The incongruity between these two hearings prompted Khan to file a defamation lawsuit against his accuser, thereby challenging the established norms governing how universities address cases of sexual assault. Ordinarily, such a lawsuit would encounter significant obstacles owing to the absolute immunity traditionally extended to witnesses in quasi-judicial hearings across many states. However, the Connecticut Supreme Court’s ruling in June paved the way for Khan’s defamation lawsuit, as it determined that the Yale hearing had failed to adhere to due process, particularly in terms of the ability to cross-examine witnesses.
While this legal decision holds relevance exclusively within the confines of Connecticut, its reverberations have resonated throughout institutions of higher learning across the nation. College administrators are presently in the process of reassessing their disciplinary hearing procedures, apprehensive about the prospect of defamation lawsuits being brought against witnesses.

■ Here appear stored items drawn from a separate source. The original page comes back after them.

(* ===== verification/AlsaRuns.v ===== *)
(** Concrete schedules of the ALSA output (AlsaOut.v, AlsaSession.v): schedules
    that are checked while they run, witnesses, and behaviours of the code
    worth knowing. *)

From S2P Require Import Prelude Audec Rely AlsaConv AlsaOut AlsaSession.

(** ** Concrete runs *)

Definition answer_okb (t : athread) (x : answer) : bool :=
  match a_pc t, x with
  | (AtWait | AtTop | AtFill), _ => true
  | AtRead, ARead r bytes => (r =? zlen bytes) && (a_len t + zlen bytes <=? OUTPUT_BUFFER_SIZE)
  | AtPause, AAlloc _ => true
  | AtWrite, ANum r => r <=? a_count t
  | (AtResume | AtPrepare), ANum r => r <=? 0
  | _, _ => false
  end.

Definition init_okb (channels : Z) (x : init_answer) (w : aworld) : bool :=
  ((channels =? 1) || (channels =? 2)) && bool_decide (blocks w !! ia_malloc x = None) &&
  bool_decide (is_Some (alsa_get_aml_card (ia_cards x))) && bool_decide (ia_open x ∉ handles w) &&
  forallb (λ k, 0 <=? hw_err (ia_hw x) k) [0; 1; 2; 3; 4]%nat &&
  (0 <? hw_rate (ia_hw x)) && (hw_rate (ia_hw x) <? 2 ^ 32) &&
  (0 <=? hw_frames (ia_hw x)) && (hw_frames (ia_hw x) <=? 2 ^ 20) && (zlen (ia_garbage x) =? OUTPUT_BUFFER_SIZE).

Definition alegalb (e : aevent) (s : asys) : bool :=
  match e with
  | ENew => bool_decide (life s = DevStopped) && bool_decide (stage s = NoStop)
  | EInit _ ch x => bool_decide (life s = DevClosed) && init_okb ch x (aw s)
  | EStart => bool_decide (life s = DevReady)
  | EPause _ => bool_decide (life s = DevPlaying)
  | EResume _ => bool_decide (life s = DevPaused)
  | EStopPause => bool_decide (life s ∈ [DevReady; DevPlaying; DevPaused])
  | EStopFlag => bool_decide (stage s = PauseCleared)
  | EStopEnd => bool_decide (stage s = FlagSet) && bool_decide ((a_pc <$> ath (aw s)) = Some AtEnd)
  | ELatency n => bool_decide (life s ∈ [DevReady; DevPlaying; DevPaused]) && (n <=? 2 ^ 20)
  | EThread x => match ath (aw s) with Some t => answer_okb t x | None => false end
  end.

Definition smoothb (e : aevent) (s : asys) : bool :=
  match e, ath (aw s) with
  | EThread x, Some t => match a_pc t, x with AtPrepare, ANum r => 0 <=? r | AtPause, AAlloc b => b | _, _ => true end
  | _, _ => true
  end.

Lemma alsa_answer_sound t x : answer_okb t x = true → answer_ok t x.
Proof.
  unfold answer_okb, answer_ok. destruct (a_pc t), x; try done; rewrite ?andb_true_iff, ?Z.leb_le, ?Z.eqb_eq; try (by eauto).
  intros [-> ?]. by eauto.
Qed.

Lemma init_okb_sound ch x w : init_okb ch x w = true → init_ok ch x w.
Proof.
  unfold init_okb. rewrite !andb_true_iff, orb_true_iff, !bool_decide_eq_true, !Z.eqb_eq, !Z.ltb_lt, !Z.leb_le.
  intros (((((((((H1 & H2) & H3) & H4) & H5) & H6) & H7) & H8) & H9) & H10). split; try done.
  intros k Hk. rewrite forallb_forall in H5. apply Z.leb_le, H5. do 5 (destruct k as [|k]; [cbn; tauto|]). lia.
Qed.

Lemma alegalb_sound e s : alegalb e s = true → alegal e s.
Proof.
  destruct e; cbn [alegalb alegal]; rewrite ?andb_true_iff, ?bool_decide_eq_true, ?Z.leb_le; try done.
  - intros [? ?%init_okb_sound]. done.
  - destruct (ath (aw s)) as [t|]; [|done]. intros H%alsa_answer_sound. by eauto.
Qed.

Lemma smoothb_sound e s : smoothb e s = true → smooth_event e s.
Proof.
  destruct e; cbn; try done. intros H t Ht. rewrite Ht in H. unfold smooth. destruct (a_pc t), x; try done. by apply Z.leb_le.
Qed.

(** One event, and a schedule. *)
Definition act (e : aevent) (s : asys) : option asys :=
  match aexec e (aw s) with Some (r, w') => Some (after e r w' s) | None => None end.

Fixpoint schedule (ok : aevent → asys → bool) (es : list aevent) (s : asys) : option asys :=
  match es with
  | [] => Some s
  | e :: es => if alegalb e s && ok e s then s' ← act e s; schedule ok es s' else None
  end.

Lemma act_step e s s' : alegalb e s = true → act e s = Some s' → astep e s s'.
Proof.
  intros Hl%alegalb_sound. unfold act. destruct (aexec e (aw s)) as [[r w']|] eqn:E; [|done]. intros [= <-].
  split; [done|]. by exists r, w'.
Qed.

Lemma schedule_rtc ok (R : asys → asys → Prop) es s s' :
  (∀ e s s', ok e s = true → astep e s s' → R s s') → schedule ok es s = Some s' → rtc R s s'.
Proof.
  intros HR. revert s. induction es as [|e es IH]; intros s; cbn; [intros [= <-]; apply rtc_refl|].
  destruct (alegalb e s) eqn:El; [|done]. destruct (ok e s) eqn:Eo; [|done]. cbn [andb].
  destruct (act e s) as [s1|] eqn:E; [|done]. cbn. intros Hs. eapply rtc_l; [|by apply IH]. eapply HR; [done|]. by eapply act_step.
Qed.

Lemma schedule_reached es s : schedule (λ _ _, true) es alsa_boot = Some s → reached s.
Proof. apply schedule_rtc. by eauto. Qed.

Lemma schedule_smoothly es s : schedule smoothb es alsa_boot = Some s → reached_smoothly s.
Proof. apply schedule_rtc. intros e s1 s2 ?%smoothb_sound ?. by eauto. Qed.

(** A card, a stereo stream of 24 kHz, which is played at 48 kHz, and a
    schedule with two short reads, three writes and a suspended device. *)
Definition demo_hw : hw_answer := mk_hw (λ _, 0) 48000 1024.
Definition demo_cards : cards_file := CardsText [32; 48; 32; 91; 65; 77; 76; 10].
Definition demo_init : init_answer := mk_ia 0 100 demo_cards 7 demo_hw true (replicate (Z.to_nat 8192) 0).
Definition demo_bytes (n k : Z) : list Z := (λ i, (i * 37 + k) mod 256) <$> seqZ 0 n.
Definition demo_read (n k : Z) : aevent := EThread (ARead n (demo_bytes n k)).
Definition quiet : aevent := EThread ANone.
Definition demo_block (n m : Z) : list aevent :=
  [quiet; quiet; demo_read n 1; quiet; demo_read m 2; quiet; EThread (AAlloc true)].
Definition demo_play : list aevent :=
  EInit 24000 2 demo_init :: EStart :: quiet :: demo_block 100 200 ++
  [EThread (ANum 50); ELatency 100; EThread (ANum (-86)); EThread (ANum (-11)); EThread (ANum (-38));
   EThread (ANum 0); EPause 0; EThread (ANum 30)].

(** The check of a state. *)
Definition passes (o : option asys) (f : asys → bool) : bool := match o with Some s => f s | None => false end.

Lemma passes_some o f : passes o f = true → ∃ s, o = Some s ∧ f s = true.
Proof. destruct o as [s|]; [|done]. by eauto. Qed.

Definition at_pc (pc : apc) (s : asys) : bool := bool_decide ((a_pc <$> ath (aw s)) = Some pc).
Definition counts (s : asys) : nat * nat * nat := (length (taken (aw s)), length (used (aw s)), length (heard (aw s))).

Lemma alsa_session_safe_witness :
  ∃ s s', schedule (λ _ _, true) demo_play alsa_boot = Some s ∧ counts s = (300, 0, 80)%nat ∧
    astep (EThread (ANum 48)) s s' ∧ handles (aw s) ≠ ∅.
Proof.
  destruct (passes_some (schedule (λ _ _, true) demo_play alsa_boot)
    (λ s, bool_decide (counts s = (300, 0, 80)%nat) && alegalb (EThread (ANum 48)) s && at_pc AtWrite s)) as (s & E & Hc);
    [by vm_compute|]. rewrite !andb_true_iff, bool_decide_eq_true in Hc. destruct Hc as ((Hn & Hl) & Hp).
  destruct (alsa_session_safe s (schedule_reached _ _ E)) as [Hgo Hres].
  destruct (Hgo _ (alegalb_sound _ _ Hl)) as [s' Hs']. exists s, s'. split; [exact E|]. split; [exact Hn|]. split; [exact Hs'|].
  apply bool_decide_eq_true in Hp. destruct (ath (aw s)) as [t|]; [|discriminate Hp].
  destruct Hres as (a & _ & _ & -> & _). apply non_empty_singleton_L.
Defined.

Lemma alsa_plays_stream_witness :
  ∃ s t a, schedule smoothb demo_play alsa_boot = Some s ∧ counts s = (300, 0, 80)%nat ∧
    blocks (aw s) !! private_data (aw s) = Some a ∧ (real_channel a, oversample a) = (2, 1) ∧
    heard (aw s) ++ unwritten t = device_stream 0 a (take 256 (demo_bytes 100 1 ++ demo_bytes 200 2)).
Proof.
  destruct (passes_some (schedule smoothb demo_play alsa_boot)
    (λ s, bool_decide (counts s = (300, 0, 80)%nat) && bool_decide (tv_mode (aw s) = 0) &&
       match ath (aw s), blocks (aw s) !! private_data (aw s) with
       | Some t, Some a => bool_decide ((real_channel a, oversample a) = (2, 1)) &&
           bool_decide (used (aw s) ++ in_work a t = take 256 (demo_bytes 100 1 ++ demo_bytes 200 2))
       | _, _ => false
       end)) as (s & E & Hc); [by vm_compute|].
  rewrite !andb_true_iff, !bool_decide_eq_true in Hc. destruct Hc as ((Hn & Htv) & Hc).
  destruct (ath (aw s)) as [t|] eqn:Et; [|discriminate Hc].
  destruct (alsa_plays_stream s t (schedule_smoothly _ _ E) Et) as (a & Hb & _ & Hh). rewrite Hb in Hc.
  rewrite andb_true_iff, !bool_decide_eq_true in Hc. destruct Hc as [Hm Hw].
  exists s, t, a. split; [exact E|]. split; [exact Hn|]. split; [exact Hb|]. split; [exact Hm|]. by rewrite Hh, Htv, Hw.
Defined.

(** ** A stop *)

Definition eagerb (t : athread) (x : answer) : bool :=
  match a_pc t, x with
  | AtWrite, ANum r => 0 <? r
  | AtResume, ANum r => negb (r =? - EAGAIN)
  | _, _ => true
  end.

Lemma eagerb_sound t x : eagerb t x = true → eager t x.
Proof. unfold eagerb, eager. destruct (a_pc t), x; try done; rewrite ?Z.ltb_lt, ?negb_true_iff, ?Z.eqb_neq; done. Qed.

Definition eager_ok (e : aevent) (s : asys) : bool :=
  match e, ath (aw s) with EThread x, Some t => eagerb t x | _, _ => false end.

Lemma schedule_eager es s s' : schedule eager_ok es s = Some s' → nsteps eager_step (length es) s s'.
Proof.
  revert s. induction es as [|e es IH]; intros s; cbn; [intros [= <-]; constructor|].
  destruct (alegalb e s) eqn:El; [|done]. destruct (eager_ok e s) eqn:Eo; [|done]. cbn [andb].
  destruct (act e s) as [s1|] eqn:E; [|done]. cbn. intros Hs. econstructor; [|by apply IH].
  unfold eager_ok in Eo. destruct e; try done. destruct (ath (aw s)) as [t|] eqn:Et; [|done].
  exists t, x. split; [done|]. split; [by apply eagerb_sound|by apply act_step].
Qed.

Definition demo_stop : list aevent := demo_play ++ [EStopPause; EStopFlag].
Definition demo_last : list aevent := [EThread (ANum 40); EThread (ANum 8); quiet].

Lemma alsa_stop_ends_witness :
  ∃ s s' s'', schedule (λ _ _, true) demo_stop alsa_boot = Some s ∧ nsteps eager_step 3 s s' ∧ counts s' = (300, 256, 128)%nat ∧
    astep EStopEnd s' s'' ∧ ath (aw s'') = None ∧ handles (aw s'') = ∅ ∧ size (blocks (aw s'')) = failed s''.
Proof.
  destruct (passes_some (schedule (λ _ _, true) demo_stop alsa_boot)
    (λ s, bool_decide (stage s = FlagSet) && passes (schedule eager_ok demo_last s)
       (λ s', at_pc AtEnd s' && bool_decide (counts s' = (300, 256, 128)%nat)))) as (s & E & Hc); [by vm_compute|].
  rewrite andb_true_iff, bool_decide_eq_true in Hc. destruct Hc as [Hst Hp].
  destruct (passes_some _ _ Hp) as (s' & E' & Hc'). rewrite andb_true_iff, bool_decide_eq_true in Hc'. destruct Hc' as [Hend Hn].
  pose proof (schedule_eager _ _ _ E') as Hrun.
  destruct (alsa_stop_ends s 3 s' (schedule_reached _ _ E) Hst Hrun) as (_ & t & Ht & Hres).
  unfold at_pc in Hend. apply bool_decide_eq_true in Hend. rewrite Ht in Hend. injection Hend as Hpc.
  rewrite decide_True in Hres by exact Hpc.
  destruct Hres as (s'' & Hs & Hrest). exists s, s', s''. split; [exact E|]. split; [exact Hrun|]. split; [exact Hn|]. split; [exact Hs|exact Hrest].
Defined.

(** ** Behaviours worth knowing *)

(** The rates the code is written for are converted exactly. *)
Lemma choose_rate_exact :
  Forall (λ sr, ∀ ch, let '(_, ov, rt) := choose_rate sr ch in
            if ov =? -1 then 2 * rt = sr else rt = sr * 2 ^ ov)
    [96000; 88200; 64000; 48000; 44100; 32000; 24000; 22050; 16000; 12000; 11025; 8000].
Proof. repeat constructor; intros ch; unfold choose_rate; cbn; reflexivity. Qed.

(** The events without a look at their legality, and without an answer of
    the thread after the first that has no result. *)
Fixpoint raw_run (es : list aevent) (s : asys) : option asys :=
  match es with [] => Some s | e :: es => s' ← act e s; raw_run es s' end.

(** A read that fails while the buffer is empty makes its fill level negative,
    and the next read stores in front of the buffer. *)
Example failed_read_leaves_buffer :
  let es := EInit 48000 2 demo_init :: EStart :: quiet :: [quiet; quiet; EThread (ARead (-1) []); quiet] in
  (passes (raw_run es alsa_boot) (λ s, bool_decide ((a_len <$> ath (aw s)) = Some (-1)) && at_pc AtRead s),
   bool_decide (is_Some (raw_run (es ++ [demo_read 100 1]) alsa_boot))) = (true, false).
Proof. by vm_compute. Qed.

(** The result of [set_params] is not looked at: when the first call fails,
    [bits_per_frame] stays 0, and the first block divides by it. *)
Example set_params_failure_divides_by_zero :
  let bad := mk_ia 0 100 demo_cards 7 (mk_hw (λ _, -1) 48000 1024) true (replicate (Z.to_nat 8192) 0) in
  let es := EInit 48000 2 bad :: EStart :: quiet :: take 6 (demo_block 100 200) in
  (bool_decide (is_Some (raw_run es alsa_boot)), bool_decide (is_Some (raw_run (es ++ [EThread (AAlloc true)]) alsa_boot))) =
  (true, false).
Proof. by vm_compute. Qed.

(** Without an AML card the code follows the NULL of [strstr]. *)
Example no_aml_card_no_result :
  alsa_get_aml_card (CardsText [32; 48; 32; 91; 85; 83; 66; 10]) = None ∧
  alsa_get_aml_card demo_cards = Some 0.
Proof. by vm_compute. Qed.

(** A device that does not open leaves the block behind. *)
Example failed_init_keeps_block :
  let bad := mk_ia 0 100 demo_cards (-2) demo_hw true (replicate (Z.to_nat 8192) 0) in
  (λ s, (failed s, size (blocks (aw s)))) <$> schedule (λ _ _, true) [EInit 48000 2 bad] alsa_boot = Some (1, 1)%nat.
Proof. by vm_compute. Qed.

(** A device that cannot be prepared after half a block: [pcm_write] says 0,
    the block is converted and played once more from its start. *)
Example prepare_failure_replays :
  let es := EInit 48000 2 demo_init :: EStart :: quiet :: demo_block 100 200 ++
    [EThread (ANum 32); EThread (ANum (-32)); EThread (ANum (-5)); quiet; quiet; EThread (AAlloc true); EThread (ANum 64)] in
  passes (schedule (λ _ _, true) es alsa_boot) (λ s, bool_decide (counts s = (300, 256, 96)%nat) &&
    bool_decide (take 32 (heard (aw s)) = take 32 (drop 32 (heard (aw s))))) = true.
Proof. by vm_compute. Qed.

(** [alsa_get_space] multiplies frames by the bits of a sample: an empty
    device of 1024 frames (21 ms at 48 kHz) has 10 ms of latency. *)
Example empty_device_latency :
  (s ← schedule (λ _ _, true) [EInit 48000 2 demo_init] alsa_boot;
   fst <$> alsa_latency 1024 (aw s)) = Some 10.
Proof. by vm_compute. Qed.

(** [pcm_bytes_readed] counts the bytes that are left in the buffer with
    every block: 600 bytes are read, 644 are counted. *)
Example leftover_bytes_counted_twice :
  let es := EInit 48000 2 demo_init :: EStart :: quiet :: demo_block 100 200 ++ [EThread (ANum 64)] ++ demo_block 100 200 in
  passes (schedule smoothb es alsa_boot) (λ s, bool_decide (counts s = (600, 256, 64)%nat) && (pcm_bytes (aw s) =? 644)) = true.
Proof. by vm_compute. Qed.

This case has intensified the ongoing debate concerning how colleges should navigate allegations of sexual assault on campus while striving to maintain equitable treatment for all parties involved. Title IX, the federal education law governing such cases, has witnessed a fluctuation in guidelines across different administrations.
During the Obama era, the guidance discouraged the practice of cross-examination, while the Trump administration mandated it. The anticipated revisions to Title IX by the Biden administration may potentially revert to the Obama-era approach, which permits cross-examination to be discretionary.
However, the looming specter of defamation lawsuits akin to Khan’s may act as a deterrent for survivors of sexual assault, dissuading them from coming forward. They may be confronted with the challenging dilemma of either forgoing cross-examination, potentially exposing themselves to defamation claims, or subjecting themselves to intense scrutiny during the hearings.
Advocates for women’s rights contend that cross-examination can be an intimidating and retraumatizing experience for victims. They argue that the existing procedures already encompass due-process rights, such as the ability to respond to investigator reports and submit written queries to the hearing panel. It is worth noting that the Connecticut Supreme Court’s ruling did not render a verdict on the merits of Khan’s defamation case; however, it underscored the viewpoint that colleges may be ill-equipped to effectively manage accusations of rape.
While some assert that cross-examination is indispensable for safeguarding fairness, others posit that it may not be efficacious in unveiling the truth. Critics maintain that it frequently bestows advantages upon individuals with formidable legal representation and could potentially discourage survivors from reporting incidents.
Khan’s defamation lawsuit, presently pending in the U.S. District Court in Connecticut, remains shrouded in uncertainty concerning its final outcome. Legal experts suggest that it could accumulate substantial legal costs and possibly protract the proceedings, potentially serving as a deterrent for others contemplating similar legal actions. Khan maintains that his overarching objective is to abolish campus-based Title IX hearings—a mission he shares with other students facing allegations of sexual misconduct.